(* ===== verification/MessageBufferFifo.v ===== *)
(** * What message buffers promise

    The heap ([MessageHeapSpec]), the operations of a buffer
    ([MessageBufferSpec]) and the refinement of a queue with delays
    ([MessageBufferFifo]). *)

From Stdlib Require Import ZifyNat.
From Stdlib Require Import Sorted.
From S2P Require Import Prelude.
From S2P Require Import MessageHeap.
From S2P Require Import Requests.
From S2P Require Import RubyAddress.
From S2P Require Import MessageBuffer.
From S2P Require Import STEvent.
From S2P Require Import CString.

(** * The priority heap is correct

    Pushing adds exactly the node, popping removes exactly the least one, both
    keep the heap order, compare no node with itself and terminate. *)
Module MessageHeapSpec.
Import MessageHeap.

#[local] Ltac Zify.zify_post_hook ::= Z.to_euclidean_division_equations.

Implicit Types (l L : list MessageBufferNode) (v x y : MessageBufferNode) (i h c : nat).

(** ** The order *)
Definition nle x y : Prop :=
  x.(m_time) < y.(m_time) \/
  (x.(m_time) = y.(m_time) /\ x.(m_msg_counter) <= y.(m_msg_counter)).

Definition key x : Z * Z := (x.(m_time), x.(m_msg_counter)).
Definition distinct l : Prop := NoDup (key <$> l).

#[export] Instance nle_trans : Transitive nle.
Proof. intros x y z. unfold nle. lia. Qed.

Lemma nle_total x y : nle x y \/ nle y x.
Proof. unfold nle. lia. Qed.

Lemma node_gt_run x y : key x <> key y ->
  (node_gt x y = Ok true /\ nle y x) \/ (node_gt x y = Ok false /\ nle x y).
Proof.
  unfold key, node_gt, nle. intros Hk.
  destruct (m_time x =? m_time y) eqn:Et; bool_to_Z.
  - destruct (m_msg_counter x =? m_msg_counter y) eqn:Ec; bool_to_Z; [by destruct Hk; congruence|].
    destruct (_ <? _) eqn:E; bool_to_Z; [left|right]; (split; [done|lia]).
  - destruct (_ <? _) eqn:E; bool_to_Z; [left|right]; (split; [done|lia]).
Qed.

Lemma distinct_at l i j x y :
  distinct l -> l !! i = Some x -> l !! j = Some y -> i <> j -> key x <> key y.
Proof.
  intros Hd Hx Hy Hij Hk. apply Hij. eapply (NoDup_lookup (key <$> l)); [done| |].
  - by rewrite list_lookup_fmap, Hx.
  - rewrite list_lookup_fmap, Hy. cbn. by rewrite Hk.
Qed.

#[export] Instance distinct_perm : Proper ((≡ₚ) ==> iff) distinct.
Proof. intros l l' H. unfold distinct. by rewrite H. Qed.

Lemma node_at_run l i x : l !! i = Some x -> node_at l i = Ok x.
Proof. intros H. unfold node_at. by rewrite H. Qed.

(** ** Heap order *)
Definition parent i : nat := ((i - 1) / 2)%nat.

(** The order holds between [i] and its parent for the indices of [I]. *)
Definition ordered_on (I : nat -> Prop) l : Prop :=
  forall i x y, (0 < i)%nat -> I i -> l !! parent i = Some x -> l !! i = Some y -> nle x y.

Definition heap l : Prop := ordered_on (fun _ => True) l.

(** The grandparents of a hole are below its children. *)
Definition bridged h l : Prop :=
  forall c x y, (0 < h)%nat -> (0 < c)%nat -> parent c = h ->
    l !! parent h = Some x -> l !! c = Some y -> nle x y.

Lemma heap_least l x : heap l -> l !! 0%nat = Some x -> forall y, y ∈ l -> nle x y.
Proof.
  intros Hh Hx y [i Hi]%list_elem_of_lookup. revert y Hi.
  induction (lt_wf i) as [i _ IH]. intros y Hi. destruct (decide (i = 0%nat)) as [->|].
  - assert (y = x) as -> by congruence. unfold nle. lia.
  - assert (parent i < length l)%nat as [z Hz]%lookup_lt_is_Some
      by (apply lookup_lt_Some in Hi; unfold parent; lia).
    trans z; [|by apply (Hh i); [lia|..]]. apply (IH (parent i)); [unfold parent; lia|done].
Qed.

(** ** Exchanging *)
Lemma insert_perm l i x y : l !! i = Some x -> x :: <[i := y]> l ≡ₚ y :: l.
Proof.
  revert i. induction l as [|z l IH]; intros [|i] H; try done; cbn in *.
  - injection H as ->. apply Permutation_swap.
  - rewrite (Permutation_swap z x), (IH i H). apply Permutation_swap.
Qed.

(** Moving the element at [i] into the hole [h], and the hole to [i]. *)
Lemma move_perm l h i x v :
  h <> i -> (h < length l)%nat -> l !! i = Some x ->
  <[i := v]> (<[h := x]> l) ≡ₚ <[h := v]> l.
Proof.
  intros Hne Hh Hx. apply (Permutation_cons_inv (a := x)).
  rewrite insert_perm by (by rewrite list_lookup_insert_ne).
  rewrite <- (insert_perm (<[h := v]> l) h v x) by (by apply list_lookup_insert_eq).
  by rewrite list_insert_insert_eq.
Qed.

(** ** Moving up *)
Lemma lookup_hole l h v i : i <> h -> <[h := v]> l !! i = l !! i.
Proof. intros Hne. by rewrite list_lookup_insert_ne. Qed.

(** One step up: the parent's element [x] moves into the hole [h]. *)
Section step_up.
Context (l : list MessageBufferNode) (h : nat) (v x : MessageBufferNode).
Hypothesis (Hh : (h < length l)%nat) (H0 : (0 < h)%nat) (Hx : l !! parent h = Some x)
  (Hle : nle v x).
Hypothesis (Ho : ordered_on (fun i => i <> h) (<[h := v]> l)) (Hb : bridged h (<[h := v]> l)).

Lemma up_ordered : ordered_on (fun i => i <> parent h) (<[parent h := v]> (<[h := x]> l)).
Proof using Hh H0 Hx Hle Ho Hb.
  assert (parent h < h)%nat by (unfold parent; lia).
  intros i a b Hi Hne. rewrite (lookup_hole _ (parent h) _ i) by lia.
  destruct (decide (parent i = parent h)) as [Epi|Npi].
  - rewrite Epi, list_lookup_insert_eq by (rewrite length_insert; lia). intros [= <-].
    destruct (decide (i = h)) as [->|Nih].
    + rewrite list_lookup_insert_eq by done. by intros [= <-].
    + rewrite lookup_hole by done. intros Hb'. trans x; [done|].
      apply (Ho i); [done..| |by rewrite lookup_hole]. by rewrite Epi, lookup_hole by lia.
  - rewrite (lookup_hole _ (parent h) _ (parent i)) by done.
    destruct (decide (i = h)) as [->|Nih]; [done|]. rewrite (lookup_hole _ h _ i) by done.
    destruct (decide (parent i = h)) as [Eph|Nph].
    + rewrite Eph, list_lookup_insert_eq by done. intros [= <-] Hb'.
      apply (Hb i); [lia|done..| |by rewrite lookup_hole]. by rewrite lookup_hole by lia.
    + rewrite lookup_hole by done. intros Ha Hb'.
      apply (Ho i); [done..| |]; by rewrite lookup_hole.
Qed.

——

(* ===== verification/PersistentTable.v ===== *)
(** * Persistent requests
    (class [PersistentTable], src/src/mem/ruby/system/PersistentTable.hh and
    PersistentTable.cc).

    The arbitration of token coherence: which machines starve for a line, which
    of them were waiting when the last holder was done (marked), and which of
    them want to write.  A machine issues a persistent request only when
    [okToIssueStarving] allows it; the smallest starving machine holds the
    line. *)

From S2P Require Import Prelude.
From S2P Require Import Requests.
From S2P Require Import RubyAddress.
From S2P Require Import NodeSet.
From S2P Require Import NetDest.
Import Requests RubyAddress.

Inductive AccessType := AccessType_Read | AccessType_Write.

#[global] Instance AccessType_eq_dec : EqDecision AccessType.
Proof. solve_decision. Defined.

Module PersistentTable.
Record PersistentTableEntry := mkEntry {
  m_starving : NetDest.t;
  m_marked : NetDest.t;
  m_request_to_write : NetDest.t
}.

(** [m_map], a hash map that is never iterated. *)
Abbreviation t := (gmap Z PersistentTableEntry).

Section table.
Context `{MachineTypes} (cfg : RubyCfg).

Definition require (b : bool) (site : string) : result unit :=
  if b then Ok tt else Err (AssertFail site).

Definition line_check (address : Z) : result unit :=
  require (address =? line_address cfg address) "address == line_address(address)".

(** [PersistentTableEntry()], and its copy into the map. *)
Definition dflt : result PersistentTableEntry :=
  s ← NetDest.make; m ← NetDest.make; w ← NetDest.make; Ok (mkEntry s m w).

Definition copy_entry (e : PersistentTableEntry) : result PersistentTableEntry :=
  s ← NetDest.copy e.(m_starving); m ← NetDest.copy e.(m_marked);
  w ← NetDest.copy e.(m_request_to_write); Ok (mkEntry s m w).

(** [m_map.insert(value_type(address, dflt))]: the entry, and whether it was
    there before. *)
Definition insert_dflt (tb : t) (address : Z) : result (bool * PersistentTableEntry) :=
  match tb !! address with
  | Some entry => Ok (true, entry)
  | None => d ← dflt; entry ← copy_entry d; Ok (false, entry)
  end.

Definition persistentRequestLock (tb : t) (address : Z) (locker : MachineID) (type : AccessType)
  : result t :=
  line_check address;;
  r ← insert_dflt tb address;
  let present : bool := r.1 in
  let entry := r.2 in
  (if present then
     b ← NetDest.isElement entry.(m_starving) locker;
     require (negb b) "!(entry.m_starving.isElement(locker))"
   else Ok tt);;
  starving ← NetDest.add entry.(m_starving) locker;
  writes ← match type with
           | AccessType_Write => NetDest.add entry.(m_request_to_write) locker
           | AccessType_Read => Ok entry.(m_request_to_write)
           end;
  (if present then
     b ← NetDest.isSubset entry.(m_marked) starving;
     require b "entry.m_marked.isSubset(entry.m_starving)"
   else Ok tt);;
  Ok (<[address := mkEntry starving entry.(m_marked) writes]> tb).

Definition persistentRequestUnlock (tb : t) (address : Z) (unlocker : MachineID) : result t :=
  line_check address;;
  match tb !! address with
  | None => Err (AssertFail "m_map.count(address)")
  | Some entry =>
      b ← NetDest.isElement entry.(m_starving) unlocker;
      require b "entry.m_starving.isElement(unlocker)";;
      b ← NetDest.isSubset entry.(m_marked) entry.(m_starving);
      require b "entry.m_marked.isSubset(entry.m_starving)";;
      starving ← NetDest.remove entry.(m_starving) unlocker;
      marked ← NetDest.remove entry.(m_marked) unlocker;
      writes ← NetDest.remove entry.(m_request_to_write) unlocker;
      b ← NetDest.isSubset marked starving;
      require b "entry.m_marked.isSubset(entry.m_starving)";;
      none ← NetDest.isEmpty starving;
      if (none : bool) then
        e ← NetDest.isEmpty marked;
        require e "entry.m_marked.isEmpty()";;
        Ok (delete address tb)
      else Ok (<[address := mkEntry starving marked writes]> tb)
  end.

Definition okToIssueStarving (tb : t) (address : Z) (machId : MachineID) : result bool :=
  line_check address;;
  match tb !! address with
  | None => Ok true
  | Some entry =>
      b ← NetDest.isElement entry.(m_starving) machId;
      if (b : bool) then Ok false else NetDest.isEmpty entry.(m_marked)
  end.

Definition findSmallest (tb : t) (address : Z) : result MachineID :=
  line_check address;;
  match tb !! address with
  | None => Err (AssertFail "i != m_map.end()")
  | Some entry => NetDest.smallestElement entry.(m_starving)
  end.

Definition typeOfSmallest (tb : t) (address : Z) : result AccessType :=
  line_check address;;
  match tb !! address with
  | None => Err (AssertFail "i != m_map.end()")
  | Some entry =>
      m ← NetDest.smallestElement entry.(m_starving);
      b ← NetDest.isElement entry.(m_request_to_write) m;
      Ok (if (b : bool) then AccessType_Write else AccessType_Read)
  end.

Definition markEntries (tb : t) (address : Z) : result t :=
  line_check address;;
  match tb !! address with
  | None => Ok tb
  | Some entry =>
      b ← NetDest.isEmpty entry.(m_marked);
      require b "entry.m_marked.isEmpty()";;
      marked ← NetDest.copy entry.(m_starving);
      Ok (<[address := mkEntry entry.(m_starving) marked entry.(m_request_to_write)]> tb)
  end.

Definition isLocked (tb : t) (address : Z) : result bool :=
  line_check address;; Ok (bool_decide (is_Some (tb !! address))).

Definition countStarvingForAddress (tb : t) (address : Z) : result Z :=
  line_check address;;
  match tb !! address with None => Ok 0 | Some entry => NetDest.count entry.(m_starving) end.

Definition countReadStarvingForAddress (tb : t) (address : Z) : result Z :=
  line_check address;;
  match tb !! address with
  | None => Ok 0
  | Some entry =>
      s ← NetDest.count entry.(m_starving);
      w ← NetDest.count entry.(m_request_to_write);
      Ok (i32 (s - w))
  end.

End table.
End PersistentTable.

——

#### [What needs to be done]
Among the records above, only the lines between the line holding "From S2P Require Import MessageBuffer." and the line holding "#[local] Ltac Zify.zify_post_hook", inclusive, are to be output, exactly as written.

#### [Result for this task]
From S2P Require Import MessageBuffer.
From S2P Require Import STEvent.
From S2P Require Import CString.

(** * The priority heap is correct

    Pushing adds exactly the node, popping removes exactly the least one, both
    keep the heap order, compare no node with itself and terminate. *)
Module MessageHeapSpec.
Import MessageHeap.

#[local] Ltac Zify.zify_post_hook ::= Z.to_euclidean_division_equations.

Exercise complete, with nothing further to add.